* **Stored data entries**
=======
(* ===== verification/NodeGraphWf.v ===== *)
(** * Well-formedness of the node graph

    The invariant of [GraphInner]: ids and names are a bijection, edges are
    stored under both ends, a destination edge ends at its destination or one edge
    before it, and a destination index counts the destination edges of its vertex.
    Every operation of the graph preserves it, and changes the edges as its name
    says. *)

From stdpp Require Import strings.
From S2P Require Import Prelude RustText BTree Json NodeGraph.

Local Open Scope nat_scope.

(** A vertex by type, namespace and name. *)
Definition V : Type := VertexType * string * string.

Definition vname (v : NamedVertex) : V := (vertex_type v, vertex_namespace v, vertex_name v).

Definition name_id (vs : gmap VertexType (gmap string (gmap string nat))) (x : V) : option nat :=
  by_namespace ← vs !! x.1.1; by_name ← by_namespace !! x.1.2; by_name !! x.2.

Definition id_of (g : GraphInner) (x : V) : option nat := name_id (vertices g) x.

(** The directed edge from [a] to [b]. *)
Definition arc (g : GraphInner) (a b : nat) (o : option nat) : Prop :=
  edge_between g a b = Some (mkEdge a b o).

(** The edges of [n] that lead to the destination [d]. *)
Definition leads_to (n d : nat) (e : Edge) : Prop := from e = n /\ destination e = Some d.

#[export] Instance leads_to_dec n d e : Decision (leads_to n d e).
Proof. unfold leads_to. apply _. Defined.

(** The edges stored under [n]. *)
Definition adj (g : GraphInner) (n : nat) : gmap nat Edge := default ∅ (edges g !! n).
(** [get_or_create_vertex] twice, and the edge between the two. *)
Lemma new_edge_both g x y (dest : bool) :
  graph_wf g -> x <> y ->
  (forall w, ~ narc g x y w) -> (forall w, ~ narc g y x w) ->
  (if dest then y.1.1 = Node else has_authoritative_index x.1.1 = false) ->
  exists a g1 b g2 g3, get_or_create_vertex x.1.1 x.1.2 x.2 g = Some (a, g1)
    /\ get_or_create_vertex y.1.1 y.1.2 y.2 g1 = Some (b, g2)
    /\ add_edge a b (if dest then Some b else None) g2 = Some g3
    /\ one_more g g3 x y (if dest then Some y else None)
    /\ id_of g3 x = Some a /\ id_of g3 y = Some b.
Proof.
  intros Hw Hxy Hn1 Hn2 Ho.
  destruct (get_or_create_spec g x.1.1 x.1.2 x.2 Hw) as (a & g1 & Hgc & Hv).
  destruct (get_or_create_spec g1 y.1.1 y.1.2 y.2 (hv_wf _ _ _ _ Hv)) as (b & g2 & Hgc2 & Hv2).
  replace (x.1.1, x.1.2, x.2) with x in Hv by by destruct x as [[? ?] ?].
  replace (y.1.1, y.1.2, y.2) with y in Hv2 by by destruct y as [[? ?] ?].
  pose proof (hv_wf _ _ _ _ Hv) as Hw1. pose proof (hv_wf _ _ _ _ Hv2) as Hw2.
  assert (id_of g2 x = Some a) as Hx2.
  { rewrite (hv_id _ _ _ _ Hv2) decide_False // (hv_id _ _ _ _ Hv) decide_True //. }
  assert (id_of g2 y = Some b) as Hy2 by by rewrite (hv_id _ _ _ _ Hv2) decide_True.
  assert (forall u v w, narc g2 u v w <-> narc g u v w) as Hn.
  { intros u v w. rewrite (narc_get_or_create g1 y b g2) // (narc_get_or_create g x a g1) //. }
  destruct (new_edge g2 x y (if dest then Some y else None) b (if dest then Some b else None) Hw2 Hxy Hy2)
    as (a' & g2' & g3 & Hgc3 & Hadd & [Hw3 Hmore] & Hids).
  { intros w. rewrite Hn. auto. }
  { intros w. rewrite Hn. auto. }
  { destruct dest; [|done]. exists y. eauto. }
  assert (a' = a /\ g2' = g2) as [-> ->].
  { unfold get_or_create_vertex in Hgc3. rewrite get_vertex_id_of in Hgc3; [apply wf_core, Hw2|].
    replace (x.1.1, x.1.2, x.2) with x in Hgc3 by by destruct x as [[? ?] ?].
    rewrite Hx2 in Hgc3. by simplify_eq. }
  exists a, g1, b, g2, g3. split_and!; [done..| |by apply Hids|by apply Hids]. split; [done|].
  intros u v w. rewrite Hmore Hn. done.
Qed.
=======
* **TASK DIRECTIONS**
Write out the data once more, word for word.

* **YOUR SOLUTION**
(* ===== verification/NodeGraphWf.v ===== *)
(** * Well-formedness of the node graph

    The invariant of [GraphInner]: ids and names are a bijection, edges are
    stored under both ends, a destination edge ends at its destination or one edge
    before it, and a destination index counts the destination edges of its vertex.
    Every operation of the graph preserves it, and changes the edges as its name
    says. *)

From stdpp Require Import strings.
From S2P Require Import Prelude RustText BTree Json NodeGraph.

Local Open Scope nat_scope.

(** A vertex by type, namespace and name. *)
Definition V : Type := VertexType * string * string.

Definition vname (v : NamedVertex) : V := (vertex_type v, vertex_namespace v, vertex_name v).

Definition name_id (vs : gmap VertexType (gmap string (gmap string nat))) (x : V) : option nat :=
  by_namespace ← vs !! x.1.1; by_name ← by_namespace !! x.1.2; by_name !! x.2.

Definition id_of (g : GraphInner) (x : V) : option nat := name_id (vertices g) x.

(** The directed edge from [a] to [b]. *)
Definition arc (g : GraphInner) (a b : nat) (o : option nat) : Prop :=
  edge_between g a b = Some (mkEdge a b o).

(** The edges of [n] that lead to the destination [d]. *)
Definition leads_to (n d : nat) (e : Edge) : Prop := from e = n /\ destination e = Some d.

#[export] Instance leads_to_dec n d e : Decision (leads_to n d e).
Proof. unfold leads_to. apply _. Defined.

(** The edges stored under [n]. *)
Definition adj (g : GraphInner) (n : nat) : gmap nat Edge := default ∅ (edges g !! n).
(** [get_or_create_vertex] twice, and the edge between the two. *)
Lemma new_edge_both g x y (dest : bool) :
  graph_wf g -> x <> y ->
  (forall w, ~ narc g x y w) -> (forall w, ~ narc g y x w) ->
  (if dest then y.1.1 = Node else has_authoritative_index x.1.1 = false) ->
  exists a g1 b g2 g3, get_or_create_vertex x.1.1 x.1.2 x.2 g = Some (a, g1)
    /\ get_or_create_vertex y.1.1 y.1.2 y.2 g1 = Some (b, g2)
    /\ add_edge a b (if dest then Some b else None) g2 = Some g3
    /\ one_more g g3 x y (if dest then Some y else None)
    /\ id_of g3 x = Some a /\ id_of g3 y = Some b.
Proof.
  intros Hw Hxy Hn1 Hn2 Ho.
  destruct (get_or_create_spec g x.1.1 x.1.2 x.2 Hw) as (a & g1 & Hgc & Hv).
  destruct (get_or_create_spec g1 y.1.1 y.1.2 y.2 (hv_wf _ _ _ _ Hv)) as (b & g2 & Hgc2 & Hv2).
  replace (x.1.1, x.1.2, x.2) with x in Hv by by destruct x as [[? ?] ?].
  replace (y.1.1, y.1.2, y.2) with y in Hv2 by by destruct y as [[? ?] ?].
  pose proof (hv_wf _ _ _ _ Hv) as Hw1. pose proof (hv_wf _ _ _ _ Hv2) as Hw2.
  assert (id_of g2 x = Some a) as Hx2.
  { rewrite (hv_id _ _ _ _ Hv2) decide_False // (hv_id _ _ _ _ Hv) decide_True //. }
  assert (id_of g2 y = Some b) as Hy2 by by rewrite (hv_id _ _ _ _ Hv2) decide_True.
  assert (forall u v w, narc g2 u v w <-> narc g u v w) as Hn.
  { intros u v w. rewrite (narc_get_or_create g1 y b g2) // (narc_get_or_create g x a g1) //. }
  destruct (new_edge g2 x y (if dest then Some y else None) b (if dest then Some b else None) Hw2 Hxy Hy2)
    as (a' & g2' & g3 & Hgc3 & Hadd & [Hw3 Hmore] & Hids).
  { intros w. rewrite Hn. auto. }
  { intros w. rewrite Hn. auto. }
  { destruct dest; [|done]. exists y. eauto. }
  assert (a' = a /\ g2' = g2) as [-> ->].
  { unfold get_or_create_vertex in Hgc3. rewrite get_vertex_id_of in Hgc3; [apply wf_core, Hw2|].
    replace (x.1.1, x.1.2, x.2) with x in Hgc3 by by destruct x as [[? ?] ?].
    rewrite Hx2 in Hgc3. by simplify_eq. }
  exists a, g1, b, g2, g3. split_and!; [done..| |by apply Hids|by apply Hids]. split; [done|].
  intros u v w. rewrite Hmore Hn. done.
Qed.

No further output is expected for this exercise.